Out-Law News 3 min. read
29 Nov 2021, 2:54 pm
The Court of Appeal’s decision in a case involving an insurance company and Vodaphone demonstrates the legal limits of ‘Norwich Pharmacal’ applications, according to a fraud expert.
EUI Ltd had made an application to court in order to access location data and SMS/MMS records held by the telecoms giant on one of the insurer’s customers and his mother – both suspected of insurance related fraud.
In 2019, the customer told EUI that he had been forced to leave his insured London home because of water damage and had temporarily moved in with his parents.
EUI paid the customer displacement costs, limited to £1,000 per month because he was staying with relatives, for several months, before he told them he planned to sign a shorthold tenancy agreement on a different property.
The insurers made payments covering the rent of £1,850 per month from December 2019 to May 2020, before discovering that the leased property was owned by the customer’s parents.
The man initially told an enquiry agent that his parents had travelled to India for six months and that he had agreed to rent their vacant home, before claiming that they had actually visited relatives in Milton Keynes with the intention of travelling to India later – but returned to their London home when the mother fell ill.
Investigating suspicions of fraud, EUI asked the High Court in 2020 to order Vodaphone to disclose the location data and text messages that it held from the mother’s mobile phone under the principle originally set out in Norwich Pharmacal v Customs and Excise Commissioners.
The ‘Norwich Pharmacal’ principle says that people who unwittingly facilitate wrongdoing still have a duty to assist the person who has been wronged by giving them full information and disclosing the identity of the wrongdoers.
Vodaphone did not oppose the making of the order sought by EUI, but given the intrusive nature of Norwich Pharmacal orders it is common for organisations in their position still to require the court to make an order before they will provide the information requested.
EUI’s barrister argued that mobile phones enabled people to lie about their whereabouts, and that Vodaphone had therefore facilitated the ability of a person to pretend they were living at an address.
But Judge Sephton QC was not persuaded by the “ingenious argument”, stating in his decision: “We are talking here about a means of communication, and to suggest that somebody who provides the means of communication is so wrapped up in the matter as to have gone beyond the role of mere witness, in my judgment, is to strain language.”
Andrew Herring
Partner
because Norwich Pharmacal relief is such a powerful tool in the litigator’s armoury, the courts naturally adopt a cautious approach.

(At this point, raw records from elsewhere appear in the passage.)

(** The block under [if __name__ == "__main__":], after the arguments were
parsed. *)
Definition cli_main (args : cli_args) : M unit :=
try_except [FileNotFoundError; ValueError]
(let* output_dir := convert_nii_to_png (input_file args) (output_dir_path args)
                      (rotation_angle args) in
 print ("PNG files saved to: " +:+ output_dir))
(fun _ e =>
 let* _ := print ("Error: " +:+ e) in
 exit 1).
End Nifti2image.

(** * Properties *)

(** ** The string and path functions on sample inputs *)

Example split_ex : Str.split_on Str.dot "scan.nii.gz" = ["scan"; "nii"; "gz"].
Proof. reflexivity. Qed.
Example basename_ex : Posixpath.basename "/data/in/scan.nii.gz" = "scan.nii.gz".
Proof. reflexivity. Qed.
Example dirname_ex : Posixpath.dirname "/data/in/scan.nii.gz" = "/data/in".
Proof. reflexivity. Qed.
Example dirname_root_ex : Posixpath.dirname "/scan.nii" = "/".
Proof. reflexivity. Qed.
Example abspath_ex : Posixpath.abspath "/home/u" "../out/./pngs/" = "/home/out/pngs".
Proof. reflexivity. Qed.
Example ancestors_ex : Posixpath.ancestors "/a/b/c" = ["/a/b/c"; "/a/b"; "/a"].
Proof. reflexivity. Qed.
Example zfill_ex : Str.zfill 3 (Str.of_nat 7) = "007" /\ Str.zfill 3 (Str.of_nat 1234) = "1234".
Proof. split; reflexivity. Qed.
Example endswith_ex : Str.endswith "a.nii.gz" ".nii.gz" = true /\ Str.endswith "a.nii.gz" ".nii" = false.
Proof. split; reflexivity. Qed.

(** ** Strings and paths *)

(** Whether character [c] occurs in [s]. *)
Fixpoint occurs (c : ascii) (s : string) : bool :=
  match s with
  | EmptyString => false
  | String a s' => Ascii.eqb a c || occurs c s'
  end.

Lemma split_on_pieces (c c' : ascii) (s : string) :
  (c' = c \/ occurs c' s = false) ->
  Forall (fun piece => occurs c' piece = false) (Str.split_on c s).
Proof.
  induction s as [|a s IH]; intros H.
  - repeat constructor.
  - cbn [Str.split_on]. destruct (Ascii.eqb_spec a c) as [->|Hac].
    + constructor; [reflexivity|]. apply IH.
      destruct H as [H|H]; [left; exact H|].
      cbn [occurs] in H. apply orb_false_elim in H. right. apply H.
    + assert (Hs : c' = c \/ occurs c' s = false).
      { destruct H as [H|H]; [left; exact H|].
        cbn [occurs] in H. apply orb_false_elim in H. right. apply H. }
      assert (Ha : Ascii.eqb a c' = false).
      { destruct H as [->|H]; [apply Ascii.eqb_neq; exact Hac|].
        cbn [occurs] in H. apply orb_false_elim in H. apply H. }
      specialize (IH Hs). destruct (Str.split_on c s) as [|h t].
      * repeat constructor. cbn [occurs]. rewrite Ha. reflexivity.
      * apply Forall_cons in IH. destruct IH as [Hh Ht].
        constructor; [|exact Ht]. cbn [occurs]. rewrite Ha, Hh. reflexivity.
Qed.

Lemma append_cons (c : ascii) (a b : string) : String c a +:+ b = String c (a +:+ b).
Proof. reflexivity. Qed.

Example as_posix_ex :
  Pathlib.as_posix "scan.nii.gz/" = "scan.nii.gz" /\
  Pathlib.as_posix "./a//b/./c/" = "a/b/c" /\
  Pathlib.as_posix "" = "." /\
  Pathlib.as_posix "//a/../b" = "//a/../b" /\
  Pathlib.as_posix "///a" = "/a".
Proof. repeat split. Qed.

(** *** Normalizing a name that pathlib has rewritten *)

Lemma prefix_cons a s b t :
  String.prefix (String a s) (String b t) = if ascii_dec a b then String.prefix s t else false.
Proof. reflexivity. Qed.
(** C7, as amended.  No length is checked.  For a learned table built by
    the constructor, used with gradient recording off on tokens longer
    than the table: the slice is the whole table and raises nothing; the
    sum that follows raises when the table has two rows or more; when it
    has one row the call returns, that row added at every position. *)
Theorem EmbeddingsWithLearnedPositionalEncoding_beyond_table :
  forall d_model n_vocab max_len st0 self st1 x n b e st,
    EmbeddingsWithLearnedPositionalEncoding.init d_model n_vocab max_len st0
      = Ok (self, st1) ->
    grad_enabled st = false ->
    shape x = [n; b] ->
    Embedding_forward (EmbeddingsWithLearnedPositionalEncoding.linear self) x = Ok e ->
    (max_len < Z.of_nat n)%Z ->
    (exists sliced,
       grad_slice_to
         (EmbeddingsWithLearnedPositionalEncoding.positional_encodings self) n st
         = Ok (sliced, st) /\
       shape (data sliced) = [Z.to_nat max_len; 1; Z.to_nat d_model])
    /\
    ((2 <= max_len)%Z ->
     EmbeddingsWithLearnedPositionalEncoding.forward self x st = Raise RuntimeError)
    /\
    (max_len = 1%Z ->
     exists out,
       EmbeddingsWithLearnedPositionalEncoding.forward self x st = Ok (out, st) /\
       shape out = [n; b; Z.to_nat d_model] /\
       forall i j c, i < n -> j < b -> c < Z.to_nat d_model ->
         at_ out [i; j; c]
         = fadd (fmul (at_ (table (EmbeddingsWithLearnedPositionalEncoding.linear self))
                           [Z.to_nat (at_ x [i; j]); c])
                      (Fin (sqrt (IZR d_model))))
                (at_ (data (EmbeddingsWithLearnedPositionalEncoding.positional_encodings
                              self)) [0; 0; c])).
Proof.
  intros d_model n_vocab max_len st0 self st1 x n b e st I G Sx Ee Hlen.
  apply Learned_init_Ok_inv in I as (Hd & Hv & Hm & Ed & Edim & _ & Epe).
  pose proof (Embedding_forward_Ok_inv _ _ Ee) as (Se & Ve).
  rewrite Sx, Edim in Se. simpl in Se.
  assert (Emin : Nat.min n (Z.to_nat max_len) = Z.to_nat max_len) by lia.
  assert (Esl : grad_slice_to
            (EmbeddingsWithLearnedPositionalEncoding.positional_encodings self) n st
          = Ok ({| data := {| shape := [Z.to_nat max_len; 1; Z.to_nat d_model];
                              at_ := fun _ => Fin 0 |};
                   requires_grad := false; is_leaf := true |}, st)).
  { rewrite Epe.
    unfold grad_slice_to, is_grad_enabled, bind, lift, ret, slice_to. simpl.
    rewrite G, Emin. reflexivity. }
  assert (Eroot : math_sqrt d_model = Ok (sqrt (IZR d_model))).
  { unfold math_sqrt. destruct (d_model <? 0)%Z eqn:L; [|reflexivity].
    apply Z.ltb_lt in L. lia. }
  assert (Efw : EmbeddingsWithLearnedPositionalEncoding.forward self x st
          = lift (tensor_add (scale_tensor e (sqrt (IZR d_model)))
                    {| shape := [Z.to_nat max_len; 1; Z.to_nat d_model];
                       at_ := fun _ => Fin 0 |}) st).
  { unfold EmbeddingsWithLearnedPositionalEncoding.forward.
    unfold shape_at. rewrite Sx. simpl nth_error.
    erewrite bind_lift_Ok; [|reflexivity].
    erewrite bind_Ok; [|exact Esl].
    erewrite bind_lift_Ok; [|reflexivity].
    erewrite bind_lift_Ok; [|reflexivity].
    erewrite bind_lift_Ok; [|exact Ee].
    rewrite Ed.
    erewrite bind_lift_Ok; [|exact Eroot].
    reflexivity. }
  split; [eexists; split; [exact Esl|reflexivity]|].
  split.
  - intros H2. rewrite Efw.
    rewrite (tensor_add_rows_mismatch (scale_tensor e (sqrt (IZR d_model)))
               {| shape := [Z.to_nat max_len; 1; Z.to_nat d_model];
                  at_ := fun _ => Fin 0 |} Se eq_refl); [reflexivity|lia..].
  - intros H1. rewrite Efw. subst max_len.
    destruct (tensor_add_rows_broadcast (scale_tensor e (sqrt (IZR d_model)))
                {| shape := [Z.to_nat 1; 1; Z.to_nat d_model];
                   at_ := fun _ => Fin 0 |}
                Se eq_refl (or_intror eq_refl)) as (out & Eo & So & Vo).
    exists out. rewrite Eo. split; [reflexivity|]. split; [exact So|].
    intros i j c Hi Hj Hc. rewrite (Vo i j c Hi Hj Hc). simpl.
    rewrite Ve, Epe. simpl. reflexivity.
Qed.
(** * Nakama (Jarvis) retrieval pipeline: a shallow embedding and its properties

    The development follows the Python sources:
    - [utils/text_utils.py]          -> [Module TextUtils]
    - [utils/memory_optimizer.py]    -> [Module MemoryOptimizer]
    - [services/embedding_service.py]-> [Module EmbeddingService]
    - [services/database_service.py] -> [Module DatabaseService]
    - [controllers/rag_controller.py]-> [Module RAGController]

    Python integers are [Z], Python floats are IEEE-754 binary64 ([float]),
    [str] values that are sliced are [list ascii] (code points below 256),
    dictionaries are [gmap string pyval], exceptions are values of [exn]
    and a call that may raise returns an [outcome]. *)

From Stdlib Require Import ZArith List String Ascii Bool Floats Lia Sorted.
From stdpp Require Import gmap strings list pretty.

Set Warnings "-register-all,-inexact-float".
Local Open Scope Z_scope.

(* ===================================================================== *)
(** ** Python runtime: exceptions, outcomes, values, slices, ranges       *)
(* ===================================================================== *)

Module Py.

(** An exception object: its class and [str(e)].  Only subclasses of
    [Exception] are modelled (these are the ones an [except Exception]
    clause intercepts). *)
Record exn := Exn { exn_class : string; exn_str : string }.

Definition RuntimeError (msg : string) : exn := Exn "RuntimeError" msg.
Definition ValueError (msg : string) : exn := Exn "ValueError" msg.
Definition IndexError (msg : string) : exn := Exn "IndexError" msg.
Definition ZeroDivisionError : exn :=
  Exn "ZeroDivisionError" "integer division or modulo by zero".
Definition KeyError (key : string) : exn :=
  Exn "KeyError" ("'" ++ key ++ "'").
Definition NameError (name : string) : exn :=
  Exn "NameError" ("name '" ++ name ++ "' is not defined").
Definition AttributeError (cls attr : string) : exn :=
  Exn "AttributeError"
      ("'" ++ cls ++ "' object has no attribute '" ++ attr ++ "'").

Sephton also raised concerns over the mother’s right to privacy, adding: “The claimant says that it can only prove fraud if they have the telephone details, and yet the telephone details may prove to be entirely benign.
“However, they may contain, as I discussed in argument earlier on, matters which are private to [the policy holder's mother] which may be embarrassing to her.”
At the Court of Appeal hearing last week, Lord Justice Baker agreed, dismissing the appeal after calling EUI’s argument “misconceived.”
“It is true that the phone records may assist in establishing the truth of the parents' whereabouts. But in that regard the phone company is manifestly a mere witness,” Baker said.
“Its position is no different from anyone else who may be able to provide evidence about that issue,” he added.
Andrew Herring, fraud expert at Pinsent Masons, said the Court of Appeal’s decision highlighted the need for victims of fraud to “carefully consider their investigations of wrongdoing and fraud before launching Norwich Pharmacal applications.”
“Fraudsters are always innovating and one of the great strengths of the English common law is its flexibility to enable fraud victims to obtain effective relief,” he said. “The power to order Norwich Pharmacal relief is expansive and the courts are open to extending its use to help victims right a wrong in novel situations.”
“However, because Norwich Pharmacal relief is such a powerful tool in the litigator’s armoury, the courts naturally adopt a cautious approach,” Herring added.
“This case is an example of the courts being unwilling to accept the insurer applicant’s ‘ingenious argument’, and it illustrates the need for victims to carefully consider their investigations of wrongdoing and fraud before launching Norwich Pharmacal applications,” he said.
“In this case, the application failed on a number of grounds, including overriding human rights concerns, the fact that the mobile phone company was not engaged in the wrong and the availability of alternative routes to obtain evidence of fraud,” he said.
Herring added that, while the decision did not “close the door” on future Norwich Pharmacal relief against telecommunication companies, “it is a cautionary reminder of the need to ensure that any such applications do meet the relevant legal tests, which were fully upheld in this Court of Appeal decision. Had the use of mobile phones been an essential component of the fraud, the court might well have reached a different conclusion.”